For DIPGXVII and SF9427, only one genetic perturbation (either K27M or EZH1/2 knockout) was present, unlike SF8628, which had both alterations. Genes with low expression levels (mean counts < 10 across all samples) were filtered out to reduce background noise.

Pathway/network analysis/venn diagram

Enriched biological pathways within the differentially expressed genes were determined using gene ontology (GO) analysis in the clusterProfiler package [47]. Data visualization was enhanced through the use of volcano plots with EnhancedVolcano [48] and Venn diagrams via the VennDiagram package [49]. To further evaluate the impact of H3.3K27M mutation on biological pathways, the clusterProfiler package was utilized for gene set enrichment analysis (GSEA) using all the C2 curated gene sets from the Molecular Signature Database (MSigDB). Gene networks for up and down regulated genes were built using STRINGdb package [50]. Network analyses were conducted with a confidence score threshold set at 400 to balance the inclusivity of protein-protein interactions (PPIs) against the risk of false positives. To assess whether the observed network density was statistically significant, we performed a Monte Carlo simulation, comparing the interaction density of our observed networks to randomly sampled gene sets of the same size from the STRING database [50]. For each dataset (K27M-unique and PRC2-unique up- and down-regulated genes), we conducted 1,000 random iterations, retrieving PPIs for each random set and comparing them to the observed networks. The significance of the network density was evaluated by calculating a p-value, representing the proportion of random networks with interaction counts equal to or greater than the observed interactions. Histograms of the interaction distributions were generated to visualize the enrichment of observed networks relative to randomly sampled gene sets.

ATAC-seq analysis

The ATAC-seq analysis was initiated with paired-end 42 (PE42) sequencing reads, obtained through Illumina sequencing. Sequencing reads were aligned to the human reference genome (GRCh38.p14) using Burrows-Wheeler Aligner (BWA mem) algorithm under its default parameters [51]. For further analysis, mapped reads were filtered through Illumina’s purity filter, retaining only the reads with no more than two mismatches, and mapped uniquely to the genome, while removing the PCR duplicates. To identify peaks indicative of open chromatin regions, MACS3 peak calling algorithm was employed [52]. This approach allowed us to pinpoint genomic regions characterized by increased transposition events, termed “Intervals.” To achieve equitable comparisons across samples, normalization techniques were used to adjust tag numbers to match the tag count of the smallest sample within each isogenic cell group. Furthermore, to ensure comprehensive data coverage, intervals overlapping between samples were consolidated into “Merged Regions,” based on the broadest range of overlap. This strategy ensured data comparability, even for sample-specific intervals. Finally, these genomic intervals and merged peak regions underwent annotation to determine their proximity to gene annotations, incorporating assessments of both average and peak fragment densities.

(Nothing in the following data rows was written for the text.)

(* ===== verification/Utf8.v ===== *)
(** unicode/utf8.ValidString, of the standard library: the well-formed byte
    sequences of UTF-8 (RFC 3629), and where a valid string can be cut. *)

From Stdlib Require Import ZArith Lia Ascii List.
From stdpp Require Import base decidable list.
From S2P Require Import Prelude GoStrings.

(** The bytes that may continue a rune after its first byte. *)
Definition cont (lo hi : Z) (c : ascii) : bool := (lo <=? byte_val c) && (byte_val c <=? hi).

(** How many bytes follow a rune's first byte, and the range of the first of
    them; [None] for a byte that starts no rune. *)
Definition rune_start (c : ascii) : option (nat * (Z * Z)) :=
  let b := byte_val c in
  if b <? 0x80 then Some (0%nat, (0, 0))
  else if b <? 0xC2 then None
  else if b <? 0xE0 then Some (1%nat, (0x80, 0xBF))
  else if b =? 0xE0 then Some (2%nat, (0xA0, 0xBF))
  else if b =? 0xED then Some (2%nat, (0x80, 0x9F))
  else if b <? 0xF0 then Some (2%nat, (0x80, 0xBF))
  else if b =? 0xF0 then Some (3%nat, (0x90, 0xBF))
  else if b <? 0xF4 then Some (3%nat, (0x80, 0xBF))
  else if b =? 0xF4 then Some (3%nat, (0x80, 0x8F))
  else None.

(** A string of whole runes: [k] bytes of the rune begun are missing, the
    next of them between [lo] and [hi]. *)
Fixpoint runes (k : nat) (lo hi : Z) (s : gostring) : bool :=
  match k, s with
  | O, [] => true
  | S _, [] => false
  | O, c :: s' => match rune_start c with Some (k', (lo', hi')) => runes k' lo' hi' s' | None => false end
  | S k', c :: s' => cont lo hi c && runes k' 0x80 0xBF s'
  end.

Definition ValidString (s : gostring) : bool := runes 0 0 0 s.

Lemma rune_start_short c k r : rune_start c = Some (k, r) -> (k <= 3)%nat.
Proof. unfold rune_start. intros E. repeat case_match; simplify_eq; lia. Qed.

(** [k] missing bytes end the rune. *)
Lemma runes_rest k lo hi s : runes k lo hi s = true ->
  (k <= length s)%nat /\ ValidString (drop k s) = true.
Proof.
  revert lo hi s. induction k as [|k IH]; intros lo hi s H.
  - split; [lia|]. rewrite drop_0. by destruct s.
  - destruct s as [|c s]; [done|]. cbn in *. apply andb_true_iff in H as [_ H].
    destruct (IH _ _ _ H). split; [lia|done].
Qed.

Lemma runes_take k lo hi s n : runes k lo hi s = true -> (k <= n)%nat ->
  runes k lo hi (take n s) = ValidString (take (n - k) (drop k s)).
Proof.
  revert lo hi s n. induction k as [|k IH]; intros lo hi s n H L.
  - rewrite drop_0, Nat.sub_0_r. by destruct (take n s).
  - destruct s as [|c s]; [done|]. destruct n as [|n]; [lia|]. cbn in *. apply andb_true_iff in H as [-> H].
    cbn. apply IH; [done|lia].
Qed.

(** Every cut of a valid string is at most three bytes past a rune's end. *)
Lemma valid_cut s n : ValidString s = true -> (n <= length s)%nat ->
  exists m, (m <= n <= m + 3)%nat /\ ValidString (take m s) = true.
Proof.
  remember (length s) as l eqn:E. revert s E n. induction (lt_wf l) as [l _ IH]. intros s -> n V L.
  destruct s as [|c s]; [cbn in L; exists 0%nat; split; [lia|done]|].
  destruct n as [|n]; [exists 0%nat; split; [lia|done]|]. unfold ValidString in V. cbn in V.
  destruct (rune_start c) as [[k [lo hi]]|] eqn:R; [|done].
  destruct (runes_rest _ _ _ _ V) as [Lk Vk]. apply rune_start_short in R as K3. cbn in L.
  destruct (decide (k <= n)%nat) as [Hk|Hk]; [|exists 0%nat; split; [lia|done]].
  destruct (IH (length (drop k s))) with (s := drop k s) (n := (n - k)%nat) as (m & Hm & Vm); [|done|done| |].
  - rewrite length_drop. cbn. lia.
  - rewrite length_drop. lia.
  - exists (S (k + m)). split; [lia|]. unfold ValidString. cbn. rewrite R, (runes_take _ _ _ _ _ V) by lia.
    by replace (k + m - k)%nat with m by lia.
Qed.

ATAC-seq and RNA-seq integration analysis

To assess the relationship between chromatin accessibility and gene expression changes, we integrated ATAC-seq and RNA-seq datasets by comparing log2 fold changes (log2FC) across conditions. Scatter plots were generated to visualize the correlation between chromatin accessibility (ATAC-seq) and gene expression (RNA-seq) changes. Pearson correlation coefficients (R² values) were calculated to quantify the degree of association between chromatin accessibility and transcriptional changes.

To further investigate chromatin accessibility patterns in differentially expressed genes, we categorized genes as upregulated, downregulated, or unchanged based on RNA-seq results and compared their ATAC-seq peak distributions using violin plots. Dunn’s test was used to assess statistical significance between gene groups.

Data Availability

All raw and processed ATAC-seq and RNA-seq data generated in this study have been deposited in the NCBI Gene Expression Omnibus (GEO) under the accession numbers GSE293770 and GSE293771 respectively.

Results

Establishment of isogenic H3.3K27M and H3.3 WT DMG cell lines

Using CRISPR/Cas9 editing targeting the H3.3K27M region of the H3F3A gene in a DMG patient-derived cell line (SF8628), we generated SF8628 H3.3 wild-type (WT) revertant cells. Sanger sequencing confirmed heterozygosity in GFP-positive clones. Edited clones were also validated with immunoblotting and immunofluorescence, which confirmed the WT reversion of K27M mutants and restoration of H3K27me3 (Fig. 1). Immunoblotting and antibody-based protocols may not be reliable due to the presence of neighboring post-translational modifications (PTMs) that can make it difficult to distinguish and quantify modification states [53,54,55]. So, we further validated our gene editing by mass spectrometry to measure the relative abundance of the most common histone PTMs in H3.3K27 mutant DMG cell lines and a CRISPR revertant control.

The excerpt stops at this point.